(* ===== verification/Event.v ===== *)
(** * Vault events and token mappings (sentinel/event.go, sentinel/config.go,
    sentinel/util.go)

    A vault event is the record of one deposit or burn on a source chain.
    Events are filed in the xevents contract under the digest of their
    token-mapping string, and fetched back under the digest of the mapping
    string of the configuration file, so the two strings must agree exactly
    when the mappings do. *)
From S2P Require Import Prelude Fmt Sha256.
Local Open Scope Z_scope.

(** [common.Address] and [common.Hash] are byte arrays, kept as their
    big-endian value; a [[]byte] is a [string]. *)
Abbreviation Address := Z (only parsing).
Abbreviation Hash := Z (only parsing).
Abbreviation bytes := string (only parsing).

Definition is_address (a : Address) : Prop := 0 <= a < 256 ^ 20.

(** [Address.Bytes()]. *)
Definition Address_Bytes (a : Address) : bytes := be_bytes 20 a.

Record VaultEvent := mkVaultEvent {
  Vault : Address;
  SourceChainid : option Z;
  SourceToken : Address;
  MappedChainid : option Z;
  MappedToken : Address;
  To : Address;
  Amount : option Z;
  Nonce : option Z;
  TotalNonce : option Z;
  BlockNumber : option Z;
  Tip : option Z
}.

#[export] Instance VaultEvent_eq_dec : EqDecision VaultEvent.
Proof. solve_decision. Defined.

Record VaultEventWithSig := mkVaultEventWithSig {
  Event : VaultEvent;
  Blssig : bytes
}.

(** What the sentinel uses of the MoacLib package: the RLP hash and encoding
    of an event, the value an RLP decode leaves in a zero [VaultEvent]
    variable, the conversion of a configured address, the [%x] and
    [String()] forms of an [Address], and the Keccak-256 digest. *)
Class MoacLib := {
  RlpHash : VaultEvent -> Hash;
  EncodeToBytes : VaultEvent -> result bytes;
  DecodeBytes : bytes -> VaultEvent;
  HexToAddress : string -> Address;
  HexToAddress_range : forall s, is_address (HexToAddress s);
  Address_x : Address -> string;
  Address_String : Address -> string;
  Keccak256 : bytes -> Hash
}.

Section event.
Context `{MoacLib}.

Definition VaultEvent_Hash (vaultEvent : VaultEvent) : Hash := RlpHash vaultEvent.

Definition TokenMappingString
    (sourceChainid : option Z) (sourceToken : bytes)
    (mappedChainid : option Z) (mappedToken : bytes) : string :=
  fmt_d sourceChainid +:+ "," +:+ hex sourceToken +:+ "," +:+
  fmt_d mappedChainid +:+ "," +:+ hex mappedToken.

Definition VaultEvent_TokenMapping (vaultEvent : VaultEvent) : string :=
  TokenMappingString
    (SourceChainid vaultEvent) (Address_Bytes (SourceToken vaultEvent))
    (MappedChainid vaultEvent) (Address_Bytes (MappedToken vaultEvent)).

Definition TokenMappingSha256 (tokenMappingString : string) : Hash :=
  sha256 tokenMappingString.

Definition VaultEvent_TokenMappingSha256 (vaultEvent : VaultEvent) : Hash :=
  TokenMappingSha256 (VaultEvent_TokenMapping vaultEvent).

Definition TokenMappingWithVault (vaultEvent : VaultEvent) : string :=
  hex (Address_Bytes (Vault vaultEvent)) +:+ "," +:+
  fmt_d (SourceChainid vaultEvent) +:+ "," +:+
  hex (Address_Bytes (SourceToken vaultEvent)) +:+ "," +:+
  fmt_d (MappedChainid vaultEvent) +:+ "," +:+
  hex (Address_Bytes (MappedToken vaultEvent)).

Definition VaultEvent_Bytes (vaultEvent : VaultEvent) : bytes :=
  match EncodeToBytes vaultEvent with
  | Err => ""
  | Ok data => data
  end.

(** ** Configuration (sentinel/config.go) *)
Record TokenMapping := mkTokenMapping {
  tm_SourceChainId : Z;
  tm_SourceToken : string;
  tm_MappedChainId : Z;
  tm_MappedToken : string
}.

Record VaultConfig := mkVaultConfig {
  ChainId : Z;
  ChainRPC : string;
  ChainWS : string;
  ChainFuncPrefix : string;
  VaultAddress : string;
  GasPrice : Z;
  AvgBlockTime : Z
}.

Record VaultPairConfig := mkVaultPairConfig {
  VaultX : VaultConfig;
  VaultY : VaultConfig;
  TokenMappings : list TokenMapping
}.

Record VaultPairListConfig := mkVaultPairListConfig { Vaults : list VaultPairConfig }.

Definition VaultPairConfig_Id (pair : VaultPairConfig) : string :=
  dec (ChainId (VaultX pair)) +:+ "," +:+ VaultAddress (VaultX pair) +:+ "," +:+
  dec (ChainId (VaultY pair)) +:+ "," +:+ VaultAddress (VaultY pair).

Definition TokenMapping_String (pair : TokenMapping) : string :=
  dec (tm_SourceChainId pair) +:+ "," +:+
  hex (Address_Bytes (HexToAddress (tm_SourceToken pair))) +:+ "," +:+
  dec (tm_MappedChainId pair) +:+ "," +:+
  hex (Address_Bytes (HexToAddress (tm_MappedToken pair))).

Definition TokenMapping_Sha256 (pair : TokenMapping) : Hash := sha256 (TokenMapping_String pair).

(** ** sentinel/util.go *)
Definition Max (input : list Z) : Z * option string :=
  let max := 0 in
  match input with
  | [] => (max, Some "Empty input array")
  | _ => (foldl (fun max n => if n >? max then n else max) max input, None)
  end.

Definition Min (input : list Z) : Z * option string :=
  let min := MaxUint64 in
  match input with
  | [] => (min, Some "Empty input array")
  | _ => (foldl (fun min n => if n <? min then n else min) min input, None)
  end.

(** ** Lemmas *)
Lemma TokenMappingString_inj a t b u a' t' b' u' :
  TokenMappingString a t b u = TokenMappingString a' t' b' u' ->
  a = a' /\ t = t' /\ b = b' /\ u = u'.
Proof.
  intros E. unfold TokenMappingString in E.
  apply split_comma in E as [E1 E]; [|apply fmt_d_no_comma..].
  apply split_comma in E as [E2 E]; [|apply hex_no_comma..].
  apply split_comma in E as [E3 E4]; [|apply fmt_d_no_comma..].
  apply fmt_d_inj in E1, E3. apply hex_inj in E2, E4. done.
Qed.

Lemma Address_Bytes_inj a b :
  is_address a -> is_address b -> Address_Bytes a = Address_Bytes b -> a = b.
Proof. apply (be_bytes_inj 20). Qed.

Lemma dec_fmt_d z : 0 <= z -> dec z = fmt_d (Some z).
Proof. intros Hz. unfold fmt_d. destruct (Z.ltb_spec z 0); [lia|done]. Qed.

Lemma TokenMapping_String_eq tm :
  0 <= tm_SourceChainId tm -> 0 <= tm_MappedChainId tm ->
  TokenMapping_String tm =
  TokenMappingString
    (Some (tm_SourceChainId tm)) (Address_Bytes (HexToAddress (tm_SourceToken tm)))
    (Some (tm_MappedChainId tm)) (Address_Bytes (HexToAddress (tm_MappedToken tm))).
Proof.
  intros H1 H2. unfold TokenMapping_String, TokenMappingString.
  by rewrite !dec_fmt_d by done.
Qed.

Lemma foldl_max_spec (l : list Z) : forall m,
  let r := foldl (fun max n => if n >? max then n else max) m l in
  m <= r /\ (forall x, x ∈ l -> x <= r) /\ (r = m \/ r ∈ l).
Proof.
  induction l as [|y l IH]; intros m; cbn.
  - split; [lia|]. split; [set_solver|by left].
  - destruct (IH (if y >? m then y else m)) as (H1&H2&H3). rewrite Z.gtb_ltb in *.
    destruct (Z.ltb_spec m y);
      (split; [lia|]; split;
       [intros x [->|Hx]%elem_of_cons; [lia|by apply H2]|rewrite elem_of_cons; tauto]).
Qed.

(** The string under which an event is filed is the string under which the
    configured mapping looks it up exactly when the event belongs to that
    mapping: same chain ids and same token addresses. *)
Theorem token_mapping_agrees (e : VaultEvent) (tm : TokenMapping) :
  is_address (SourceToken e) -> is_address (MappedToken e) ->
  is_u64 (tm_SourceChainId tm) -> is_u64 (tm_MappedChainId tm) ->
  VaultEvent_TokenMapping e = TokenMapping_String tm <->
  SourceChainid e = Some (tm_SourceChainId tm) /\
  SourceToken e = HexToAddress (tm_SourceToken tm) /\
  MappedChainid e = Some (tm_MappedChainId tm) /\
  MappedToken e = HexToAddress (tm_MappedToken tm).
Proof.
  intros Hs Hm [H1 _] [H2 _]. rewrite TokenMapping_String_eq by done. split.
  - intros (->&E2&->&E4)%TokenMappingString_inj.
    apply Address_Bytes_inj in E2, E4; auto using HexToAddress_range.
  - unfold VaultEvent_TokenMapping. by intros (->&->&->&->).
Qed.

End event.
══════════════════════════════
> _Work order_
The exercise is to copy out every line above that has the word "VaultConfig" in it.

> _Response area_
Record VaultConfig := mkVaultConfig {
  VaultX : VaultConfig;
  VaultY : VaultConfig;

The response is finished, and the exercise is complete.